Volume 3, Number 2 (2016) pp 75-81 doi 10.20448/802.3.2.75.81 | Research Articles
The paper examines the diversification of Nigerian Economy for sustainable development: issues and challenges. The main objective of this paper is to explain how the Nigerian economy engulfed in the problem of Dutch disease and how it can be diversified and sustained through plerotha of several resources endowed rather than over depending on oil and gas.

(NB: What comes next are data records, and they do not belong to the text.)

(** C7, as the claim states it, fails.  [add_canonical_labels_to_entities]
    returns the reference it was given, and the graph behind it has changed
    (its edge now carries a canonical label); [link_entities_in_graph]
    likewise returns its argument with the entities written into it.  And a
    graph that another reference reaches is changed: the graph that
    [approximate_groundings] returns for a graph with a grounded and a free
    edge holds the grounded edge object of its input, so that labelling the
    new graph labels the edge of the input graph. *)
Lemma graph_transformations_write_their_input :
  (∃ σ', Heap.add_canonical_labels_to_entities_ref Toy.world 0 ToyHeap.store = (0%nat, σ')
         ∧ Heap.graph_value ToyHeap.store 0 = Toy.skeleton
         ∧ Heap.graph_value σ' 0
           = mkGraph (Some [Toy.labelled_edge_free]) (Some []) None None)
  ∧ (∃ σ', Heap.link_entities_in_graph_ref Toy.world 1 ToyHeap.store = (Ok 1%nat, σ')
           ∧ Heap.graph_value ToyHeap.store 1 = Toy.norway
           ∧ Heap.graph_value σ' 1 = Toy.norway_linked)
  ∧ (∃ new_g σ1 σ2,
       Heap.approximate_groundings_ref Toy.world ToyKB.service 0 ToyHeap.two_edges
       = ([new_g], σ1)
       ∧ new_g ≠ 0%nat
       ∧ Heap.edge_refs σ1 new_g !! 0%nat = Heap.edge_refs σ1 0 !! 0%nat
       ∧ Heap.add_canonical_labels_to_entities_ref Toy.world new_g σ1 = (new_g, σ2)
       ∧ get_edgeSet (Heap.graph_value σ1 0) !! 0%nat = Some ToyHeap.grounded_edge
       ∧ get_edgeSet (Heap.graph_value σ2 0) !! 0%nat
         = Some (set_canonical_right "label" ToyHeap.grounded_edge)).
Proof.
  split_and!.
  - eexists. split; [reflexivity|]. split; by vm_compute.
  - eexists. split; [by vm_compute|]. split; by vm_compute.
  - do 3 eexists. split; [by vm_compute|]. split; [done|]. split; [by vm_compute|].
    split; [reflexivity|]. split; by vm_compute.
Qed.

(** An entity that the caller gives as a list is written in place: the
    linked character Bella, a list, gets its character linkings, and the
    graph gets the new tuples.  This happens also in a call that raises
    afterwards: with the linked character Edward, a tuple, behind Bella, the
    list of Bella is written before Edward raises [TypeError]. *)
Example link_entities_in_graph_writes_list_entity :
  (∃ σ', Heap.link_entities_in_graph_ref Toy.world 0 ToyHeap.bella_alone = (Ok 0%nat, σ')
         ∧ Heap.list_objs ToyHeap.bella_alone !! 0%nat
           = Some (mkEntity ["Bella"] "PERSON" (Some ["Q8"]))
         ∧ Heap.list_objs σ' !! 0%nat
           = Some (mkEntity ["Bella"] "PERSON" (Some ["Q9"; "Q9"; "Q8"]))
         ∧ Heap.entity_refs σ' 0
           = [Heap.TupleEntity (mkEntity ["Bella"] "PERSON" (Some ["Q9"; "Q9"; "Q8"]));
              Heap.TupleEntity (mkEntity ["Twilight"] "NNP" (Some ["Q1"; "Q2"]))])
  ∧ (∃ σ', Heap.link_entities_in_graph_ref Toy.world 0 ToyHeap.bella_as_list
           = (Raise TypeError, σ')
           ∧ Heap.list_objs ToyHeap.bella_as_list !! 0%nat
             = Some (mkEntity ["Bella"] "PERSON" (Some ["Q8"]))
           ∧ Heap.list_objs σ' !! 0%nat
             = Some (mkEntity ["Bella"] "PERSON" (Some ["Q9"; "Q9"; "Q9"]))
           ∧ Heap.graph_objs σ' = Heap.graph_objs ToyHeap.bella_as_list).
Proof.
  split; eexists; (split; [by vm_compute|]); repeat split; by vm_compute.
Qed.

Lemma add_canonical_labels_to_entities_ref_value (X : Externals) (σ : Heap.Store) (l k : nat) :
  Heap.graph_value (Heap.label_edges X (Heap.edge_refs σ l) σ) k
  = set_edgeSet
      (map (λ r, if bool_decide (r ∈ Heap.edge_refs σ l)
                 then label_edge X (Heap.edge_at σ r) else Heap.edge_at σ r)
       <$> Heap.o_edgeSet (Heap.graph_at σ k))
      (Heap.graph_value σ k).
Proof.
  destruct (label_edges_objs X (Heap.edge_refs σ l) σ) as (Hg & Hl & _).
  unfold Heap.graph_value, Heap.graph_at, set_edgeSet. rewrite Hg. simpl. f_equal.
  - destruct (Heap.o_edgeSet _) as [refs|]; [|done]. simpl. f_equal.
    apply map_ext. intros r. apply label_edges_edge_at.
  - destruct (Heap.o_entities _) as [ents|]; [|done]. simpl. f_equal.
    apply map_ext. intros [e|a]; [done|]. simpl. by rewrite Hl.
Qed.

This paper uses time series data obtained from CBN Statistical Bulletin, to provide a thorough assessment of the sectoral contribution to GDP based on economic sector of the Nigerian economy from 1960-2010.the paper explained that Nigerian economy is faced with the symptom of the Dutch disease syndrome looking at it’s over reliance on oil revenue and real sectors have not been accorded much concern and their contributions are low towards GDP. the paper also pointed out some of the challenges facing the diversification of the Nigerian economy, and give measures that will help in diversifying the economy which include: exploring other mineral resources, transforming and boosting the Agricultural sector, and strengthening the manufacturing sector among others.
Keywords: Diversification, Dutch disease, Sustainable economic development.
Citation | Muhammad Zayyanu Bello; Chika Umar Aliyu (2016). Diversification of the Nigerian Economy for Sustainable Development: Issues and Challenges. International Journal of Economics, Business and Management Studies, 3(2): 75-81.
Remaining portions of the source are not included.